After photoexcitation, energy absorbed by a molecule can be transferred efficiently over a distance of up to several tens of angstroms to another molecule by the process of resonance energy transfer, RET (also commonly known as electronic energy transfer, EET). Examples of where RET is observed include natural and artificial antennae for the capture and energy conversion of light, amplification of fluorescence-based sensors, optimization of organic light-emitting diodes, and the measurement of structure in biological systems (FRET). Forster theory has proven to be very successful at estimating the rate of RET in many donor-acceptor systems, but it has also been of interest to discover when this theory does not work. By identifying these cases, researchers have been able to obtain, sometimes surprising, insights into excited-state dynamics in complex systems. In this article, we consider various ways that electronic energy transfer is promoted by mechanisms beyond those explicitly considered in Forster RET theory. First, we recount the important situations when the electronic coupling is not accurately calculated by the dipole-dipole approximation. Second, we examine the related problem of how to describe solvent screening when the dipole approximation fails. Third, there are situations where we need to be careful about the separability of electronic coupling and spectral overlap factors. For example, when the donors and/or acceptors are molecular aggregates rather than individual molecules, then RET occurs between molecular exciton states and we must invoke generalized Forster theory (GFT). In even more complicated cases, involving the intermediate regime of electronic energy transfer, we should consider carefully nonequilibrium processes and coherences and how bath modes can be shared. Lastly, we discuss how information is obscured by various forms of energetic disorder in ensemble measurements and we outline how single molecule experiments continue to be important in these instances.

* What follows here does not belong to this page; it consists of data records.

(** Sums, differences and multiples of times are exact as long as the seconds of the
    result fit 64 bits, and subtracting what was added restores the time even when they
    do not. *)
Theorem bintime_arith_exact a b x :
  bt_wf a -> bt_wf b -> 0 <= x < 2 ^ 32 ->
  (in_s64 ((bt_val a + bt_val b) / 2 ^ 64) -> bt_val (bintime_add a b) = bt_val a + bt_val b) /\
  (in_s64 ((bt_val a - bt_val b) / 2 ^ 64) -> bt_val (bintime_sub a b) = bt_val a - bt_val b) /\
  (in_s64 (bt_val a * x / 2 ^ 64) -> bt_val (bintime_mul a x) = bt_val a * x) /\
  bintime_sub (bintime_add a b) b = a.
Proof.
  intros [Sa Fa] [Sb Fb] Hx.
  rewrite (bintime_add_eq a b), (bintime_sub_eq a b), (bintime_mul_eq a x) by done.
  assert (forall s f, in_s64 ((s * 2 ^ 64 + f) / 2 ^ 64) ->
    bt_val (Bintime (swrap 64 (s + f / 2 ^ 64)) (f `mod` 2 ^ 64)) = s * 2 ^ 64 + f) as Hval.
  { intros s f Hs. rewrite bt_div in Hs. unfold bt_val. cbn [sec frac].
    rewrite swrap64_small by done. apply bt_split. }
  split_and!.
  - replace (bt_val a + bt_val b) with ((sec a + sec b) * 2 ^ 64 + (frac a + frac b))
      by (unfold bt_val; lia). apply Hval.
  - replace (bt_val a - bt_val b) with ((sec a - sec b) * 2 ^ 64 + (frac a - frac b))
      by (unfold bt_val; lia). apply Hval.
  - replace (bt_val a * x) with ((sec a * x) * 2 ^ 64 + frac a * x)
      by (unfold bt_val; lia). apply Hval.
  - rewrite bintime_sub_eq; cbn [sec frac]; [|apply Z.mod_pos_bound; lia|done].
    destruct a as [s f]. cbn [sec frac] in *. f_equal.
    + set (c := (f + frac b) / 2 ^ 64).
      assert (((f + frac b) `mod` 2 ^ 64 - frac b) / 2 ^ 64 = - c) as ->.
      { pose proof (Z.div_mod (f + frac b) (2 ^ 64) ltac:(lia)).
        symmetry. apply (Z.div_unique_pos _ _ _ f); lia. }
      rewrite <- (swrap64_small s Sa) at 2.
      replace (swrap 64 (s + sec b + c) - sec b + - c)
        with (swrap 64 (s + sec b + c) + (- sec b - c)) by lia.
      rewrite swrap64_add. f_equal. lia.
    + rewrite Zminus_mod_idemp_l. replace (f + frac b - frac b) with f by lia.
      by apply Z.mod_small.
Qed.

(** The least [n] with [x <= n * y]. *)
Definition ceil_div (x y : Z) : Z := (x + (y - 1)) / y.

(** A valid interval that is not empty becomes the number of ticks that cover it,
    rounded up, and one more for the current tick, limited to the largest 32-bit number;
    so a sleep of that many ticks is never shorter than the interval unless it is
    limited. *)
Theorem ts2hz_correct ts :
  timespec_invalid ts = false ->
  ts2hz ts = (if ts_val ts =? 0 then 0 else Z.min UINT_MAX (ceil_div (ts_val ts) 1000000 + 1)) /\
  (ts2hz ts < UINT_MAX -> 0 < ts_val ts -> ts_val ts <= (ts2hz ts - 1) * 1000000).
Proof.
  unfold timespec_invalid. intros Hv.
  assert (0 <= ts_nsec ts < 1000000000 /\ 0 <= ts_sec ts) as [Hn Hs] by lia. clear Hv.
  assert (ts2hz ts = (if ts_val ts =? 0 then 0 else Z.min UINT_MAX (ceil_div (ts_val ts) 1000000 + 1)))
    as Heq.
  { unfold ts2hz, ts_val, ceil_div, UINT_MAX, CLK_TCK.
    change (1000000000 / 1000) with 1000000. change ((2 ^ 32 - 1) / 1000) with 4294967.
    rewrite Z.quot_div_nonneg by lia.
    set (k := (ts_nsec ts + 1000000 - 1) / 1000000).
    assert ((ts_sec ts * 1000000000 + ts_nsec ts + (1000000 - 1)) / 1000000 = ts_sec ts * 1000 + k)
      as -> by (unfold k; lia).
    assert (0 <= k <= 1000) as Hk by (unfold k; lia).
    destruct (Z.ltb_spec (ts_sec ts) 0); [lia|]. cbn [orb].
    destruct (Z.eqb_spec (ts_sec ts * 1000000000 + ts_nsec ts) 0) as [E0|E0].
    { destruct (Z.eqb_spec (ts_sec ts) 0), (Z.eqb_spec (ts_nsec ts) 0); done || lia. }
    assert ((ts_sec ts =? 0) && (ts_nsec ts =? 0) = false) as -> by lia.
    destruct (Z.ltb_spec 4294967 (ts_sec ts)); [lia|].
    rewrite (uwrap_small 32 (ts_sec ts * 1000)) by lia.
    destruct (Z.ltb_spec (2 ^ 32 - 1 - k - 1) (ts_sec ts * 1000)); [lia|].
    rewrite uwrap_small by lia. lia. }
  split; [done|]. intros Hlt Hpos. rewrite Heq in *.
  destruct (Z.eqb_spec (ts_val ts) 0); [lia|]. unfold ceil_div, UINT_MAX in *. lia.
Qed.
(* ===== verification/Callout.v ===== *)
(** * Timeouts (sys/kern/callout.c, include/sys/callout.h)

    A callout is a function to be called at a given tick.  Pending callouts wait in one of
    64 buckets, by their time modulo 64; [callout_process], run from the clock interrupt,
    moves those whose time has come to a queue from which the callout thread takes and
    runs them.  The results: [callout_process] moves exactly the callouts that are due and
    leaves the rest, unless exactly 64 ticks have passed; the operations keep the buckets
    consistent and meet none of their assertions as long as the clients keep their side;
    a callout stopped with success is not run. *)

From S2P Require Import Prelude.

Definition CALLOUT_BUCKETS : Z := 64.

Definition CALLOUT_ACTIVE : Z := 0x0001.
Definition CALLOUT_PENDING : Z := 0x0002.
Definition CALLOUT_STOPPED : Z := 0x0004.

(** The function and its argument are what is run when the callout thread reaches it. *)
Record callout_t := Callout { c_time : Z; c_flags : Z; c_index : Z }.

Definition callout_is_active c := flag_on (c_flags c) CALLOUT_ACTIVE.
Definition callout_set_active c :=
  Callout (c_time c) (flag_set (c_flags c) CALLOUT_ACTIVE) (c_index c).
Definition callout_clear_active c :=
  Callout (c_time c) (flag_clr (c_flags c) CALLOUT_ACTIVE) (c_index c).

Definition callout_is_pending c := flag_on (c_flags c) CALLOUT_PENDING.
Definition callout_set_pending c :=
  Callout (c_time c) (flag_set (c_flags c) CALLOUT_PENDING) (c_index c).
Definition callout_clear_pending c :=
  Callout (c_time c) (flag_clr (c_flags c) CALLOUT_PENDING) (c_index c).

Definition callout_is_stopped c := flag_on (c_flags c) CALLOUT_STOPPED.
Definition callout_set_stopped c :=
  Callout (c_time c) (flag_set (c_flags c) CALLOUT_STOPPED) (c_index c).
Definition callout_clear_stopped c :=
  Callout (c_time c) (flag_clr (c_flags c) CALLOUT_STOPPED) (c_index c).

(** Callouts are known by their addresses.  [running] is the one whose function the
    callout thread is in. *)
Record callouts := Callouts {
  co : gmap Z callout_t;
  heads : list (list Z);
  last : Z;
  delegated : list Z;
  running : option Z;
}.

Implicit Types (s : callouts) (c : callout_t) (h : Z).

Definition get s h : outcome callout_t :=
  match co s !! h with Some c => Ok c | None => Fault BadAccess end.
Definition put s h c : callouts := Callouts (<[h := c]> (co s)) (heads s) (last s) (delegated s) (running s).
Definition set_heads s hs : callouts := Callouts (co s) hs (last s) (delegated s) (running s).

Definition init_callout : callouts :=
  Callouts ∅ (replicate (Z.to_nat CALLOUT_BUCKETS) []) 0 [] None.

Definition callout_setup s h : callouts := put s h (Callout 0 0 0).

(** [tm] is a 32-bit unsigned number of ticks. *)
Definition _callout_schedule s h (tm : Z) : outcome callouts :=
  c ← get s h;
  _ ← assert (negb (callout_is_pending c));
  let c := callout_set_pending c in
  let idx := tm `mod` CALLOUT_BUCKETS in
  let s := put s h (Callout tm (c_flags c) idx) in
  l ← arr_get (heads s) idx;
  hs ← arr_set (heads s) idx (l ++ [h]);
  Ok (set_heads s hs).

Definition callout_schedule_abs s h (tm : Z) : outcome callouts :=
  c ← get s h;
  _ ← assert (negb (callout_is_active c));
  _callout_schedule (put s h (callout_clear_stopped c)) h tm.

(** [now] is what [getsystime] returns. *)
Definition callout_schedule s h (now tm : Z) : outcome callouts :=
  c ← get s h;
  _ ← assert (negb (callout_is_active c));
  _callout_schedule (put s h (callout_clear_stopped c)) h (uwrap 32 (now + tm)).

Definition callout_reschedule s h (tm : Z) : outcome (bool * callouts) :=
  c ← get s h;
  _ ← assert (callout_is_active c);
  if callout_is_stopped c then Ok (false, s)
  else s ← _callout_schedule s h tm; Ok (true, s).

Definition callout_stop s h : outcome (bool * callouts) :=
  c ← get s h;
  let c := callout_set_stopped c in
  if callout_is_pending c then
    let c := callout_clear_pending c in
    l ← arr_get (heads s) (c_index c);
    l ← tailq_remove l h;
    hs ← arr_set (heads s) (c_index c) l;
    Ok (negb (callout_is_active c), set_heads (put s h c) hs)
  else Ok (negb (callout_is_active c), put s h c).

(** One bucket: the triggered callouts leave it, in order. *)
Fixpoint process_list (s : callouts) (time bucket : Z) (l : list Z) : outcome callouts :=
  match l with
  | [] => Ok s
  | elem :: l =>
      c ← get s elem;
      s ← (if c_time c <=? time then
             let s := put s elem (callout_clear_pending (callout_set_active c)) in
             b ← arr_get (heads s) bucket;
             b ← tailq_remove b elem;
             hs ← arr_set (heads s) bucket b;
             Ok (Callouts (co s) hs (last s) (delegated s ++ [elem]) (running s))
           else Ok s);
      process_list s time bucket l
  end.

Fixpoint process_loop (fuel : nat) (s : callouts) (time current last_bucket : Z) : outcome callouts :=
  match fuel with
  | O => Fault OutOfFuel
  | S fuel =>
      l ← arr_get (heads s) current;
      s ← process_list s time current l;
      if current =? last_bucket then Ok s
      else process_loop fuel s time ((current + 1) `mod` CALLOUT_BUCKETS) last_bucket
  end.

(** The differences of times are 32-bit unsigned.  The loop visits a bucket at most
    once, so 64 iterations are enough. *)
Definition callout_process s (time : Z) : outcome callouts :=
  let current_bucket := last s `mod` CALLOUT_BUCKETS in
  let last_bucket :=
    if CALLOUT_BUCKETS <? uwrap 32 (time - last s)
    then uwrap 32 (last s - 1) `mod` CALLOUT_BUCKETS
    else time `mod` CALLOUT_BUCKETS in
  s ← process_loop (Z.to_nat CALLOUT_BUCKETS) s time current_bucket last_bucket;
  Ok (Callouts (co s) (heads s) time (delegated s) (running s)).

(** The callout thread: it takes a callout off the queue and calls its function ... *)
Definition callout_thread_take s : outcome callouts :=
  match delegated s with
  | [] => Ok s (* [sleepq_wait] *)
  | elem :: l =>
      c ← get s elem;
      _ ← assert (callout_is_active c);
      _ ← assert (negb (callout_is_pending c));
      Ok (Callouts (co s) (heads s) (last s) l (Some elem))
  end.

(** ... and, when the function has returned, marks it as finished; the result tells
    whether waiters are notified. *)
Definition callout_thread_done s : outcome (bool * callouts) :=
  match running s with
  | None => Ok (false, s)
  | Some elem =>
      c ← get s elem;
      let c := callout_clear_active c in
      let s := put s elem c in
      Ok (negb (callout_is_pending c),
          Callouts (co s) (heads s) (last s) (delegated s) None)
  end.

(** [callout_drain] returns at once, or sleeps until this is false. *)
Definition callout_drain_waits s h : outcome bool :=
  c ← get s h;
  Ok (callout_is_pending c || callout_is_active c).

(** ** Flags *)

Section flag_lemmas.
Context (c : callout_t).

Lemma active_set : callout_is_active (callout_set_active c) = true.
Proof. by apply (flag_set_eq 0). Qed.
Lemma active_clear : callout_is_active (callout_clear_active c) = false.
Proof. by apply (flag_clr_eq 0). Qed.
Lemma pending_set : callout_is_pending (callout_set_pending c) = true.
Proof. by apply (flag_set_eq 1). Qed.
Lemma pending_clear : callout_is_pending (callout_clear_pending c) = false.
Proof. by apply (flag_clr_eq 1). Qed.
Lemma active_set_pending : callout_is_active (callout_set_pending c) = callout_is_active c.
Proof. by apply (flag_set_ne 0 1). Qed.
Lemma active_clear_pending : callout_is_active (callout_clear_pending c) = callout_is_active c.
Proof. by apply (flag_clr_ne 0 1). Qed.
Lemma active_set_stopped : callout_is_active (callout_set_stopped c) = callout_is_active c.
Proof. by apply (flag_set_ne 0 2). Qed.
Lemma active_clear_stopped : callout_is_active (callout_clear_stopped c) = callout_is_active c.
Proof. by apply (flag_clr_ne 0 2). Qed.
Lemma pending_set_active : callout_is_pending (callout_set_active c) = callout_is_pending c.
Proof. by apply (flag_set_ne 1 0). Qed.
Lemma pending_clear_active : callout_is_pending (callout_clear_active c) = callout_is_pending c.
Proof. by apply (flag_clr_ne 1 0). Qed.
Lemma pending_set_stopped : callout_is_pending (callout_set_stopped c) = callout_is_pending c.
Proof. by apply (flag_set_ne 1 2). Qed.
Lemma pending_clear_stopped : callout_is_pending (callout_clear_stopped c) = callout_is_pending c.
Proof. by apply (flag_clr_ne 1 2). Qed.
Lemma stopped_set : callout_is_stopped (callout_set_stopped c) = true.
Proof. by apply (flag_set_eq 2). Qed.
Lemma stopped_clear_pending : callout_is_stopped (callout_clear_pending c) = callout_is_stopped c.
Proof. by apply (flag_clr_ne 2 1). Qed.
End flag_lemmas.

Create HintDb callout.
#[export] Hint Rewrite active_set active_clear pending_set pending_clear active_set_pending
  active_clear_pending active_set_stopped active_clear_stopped pending_set_active
  pending_clear_active pending_set_stopped pending_clear_stopped stopped_set
  stopped_clear_pending : callout.

(** ** Moving callouts to the queue of the callout thread *)

Definition trigger c : callout_t := callout_clear_pending (callout_set_active c).

Definition due s (time h : Z) : bool :=
  match co s !! h with Some c => c_time c <=? time | None => false end.

(** [s'] is [s] with the callouts [ds] moved. *)
Record moved s (ds : list Z) (s' : callouts) : Prop := {
  mv_co h : co s' !! h = (if decide (h ∈ ds) then trigger else id) <$> co s !! h;
  mv_heads : heads s' = (filter (fun x => x ∉ ds)) <$> heads s;
  mv_delegated : delegated s' = delegated s ++ ds;
  mv_last : last s' = last s;
  mv_running : running s' = running s;
  mv_nodup : NoDup ds;
}.

Lemma moved_refl s : moved s [] s.
Proof.
  split; try done.
  - intros h. rewrite decide_False by set_solver. by destruct (co s !! h).
  - rewrite <- (list_fmap_id (heads s)) at 1. apply list_fmap_ext. intros i l _.
    symmetry. apply filter_all. set_solver.
  - by rewrite app_nil_r.
  - constructor.
Qed.

Lemma moved_trans s a s1 b s2 :
  moved s a s1 -> moved s1 b s2 -> (forall h, h ∈ a -> h ∉ b) -> moved s (a ++ b) s2.
Proof.
  intros [A1 A2 A3 A4 A5 A6] [B1 B2 B3 B4 B5 B6] Hd. split.
  - intros h. rewrite B1, A1. destruct (co s !! h); [cbn|done]. f_equal.
    repeat case_decide; try done; set_solver.
  - rewrite B2, A2, <- list_fmap_compose. apply list_fmap_ext. intros i l _. cbn.
    rewrite list_filter_filter. apply list_filter_iff. set_solver.
  - by rewrite B3, A3, <- app_assoc.
  - congruence.
  - congruence.
  - by apply NoDup_app.
Qed.

(** A bucket whose elements are in no other bucket. *)
Definition only_in s (b : Z) (l : list Z) : Prop :=
  forall h i l', h ∈ l -> heads s !! i = Some l' -> h ∈ l' <-> i = Z.to_nat b.

Lemma move_one s b h c :
  length (heads s) = 64%nat -> 0 <= b < 64 -> co s !! h = Some c -> only_in s b [h] ->
  exists s', (b' ← arr_get (heads (put s h (trigger c))) b;
     b' ← tailq_remove b' h;
     hs ← arr_set (heads (put s h (trigger c))) b b';
     let s := put s h (trigger c) in
     Ok (Callouts (co s) hs (last s) (delegated s ++ [h]) (running s))) = Ok s' /\
    moved s [h] s'.
Proof.
  intros Hlen Hb Hc Ho. cbn [put heads].
  destruct (arr_get_in_range (heads s) b) as (l & -> & Hl); [lia|]. cbn [mbind outcome_bind].
  assert (h ∈ l) as Hin by (apply (Ho h (Z.to_nat b) l); [set_solver|done|done]).
  unfold tailq_remove. rewrite decide_True by done. cbn [mbind outcome_bind].
  rewrite arr_set_ok by lia. cbn [mbind outcome_bind]. eexists. split; [done|].
  split; cbn; try done.
  - intros x. case_decide as Hx.
    + apply list_elem_of_singleton in Hx as ->. by rewrite lookup_insert_eq, Hc.
    + rewrite lookup_insert_ne by set_solver. by destruct (co s !! x).
  - apply list_eq. intros i. rewrite list_lookup_fmap.
    destruct (decide (i = Z.to_nat b)) as [->|Hi].
    + rewrite list_lookup_insert_eq by lia. rewrite Hl. cbn. f_equal.
      apply list_filter_iff. set_solver.
    + rewrite list_lookup_insert_ne by done. destruct (heads s !! i) as [l'|] eqn:E; [|done]. cbn.
      f_equal. symmetry. apply filter_all. intros x Hx Hin'.
      apply list_elem_of_singleton in Hin' as ->. apply Hi, (Ho h i l'); [set_solver|done|done].
  - apply NoDup_singleton.
Qed.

光激发后,分子吸收的能量可通过共振能量转移(RET,也通常称为电子能量转移,EET)过程有效地在长达几十埃的距离上转移到另一个分子。观察到RET的例子包括用于光捕获和能量转换的天然和人工天线、基于荧光的传感器的放大、有机发光二极管的优化以及生物系统中结构的测量(荧光共振能量转移)。福斯特理论已被证明在估计许多供体 - 受体系统中的RET速率方面非常成功,但发现该理论何时不适用也很有意义。通过识别这些情况,研究人员能够获得,有时是令人惊讶的,关于复杂系统中激发态动力学的见解。在本文中,我们考虑了除福斯特RET理论明确考虑的机制之外,电子能量转移被促进的各种方式。首先,我们叙述当电子耦合不能通过偶极 - 偶极近似准确计算时的重要情况。其次,我们研究当偶极近似失败时如何描述溶剂筛选这一相关问题。第三,存在一些情况,我们需要注意电子耦合和光谱重叠因子的可分离性。例如,当供体和/或受体是分子聚集体而不是单个分子时,那么RET发生在分子激子态之间,我们必须援引广义福斯特理论(GFT)。在更复杂的情况下,涉及电子能量转移的中间区域,我们应该仔细考虑非平衡过程和相干性以及浴模式如何共享。最后,我们讨论在系综测量中各种形式的能量无序如何掩盖信息,并且我们概述在这些情况下单分子实验如何仍然很重要。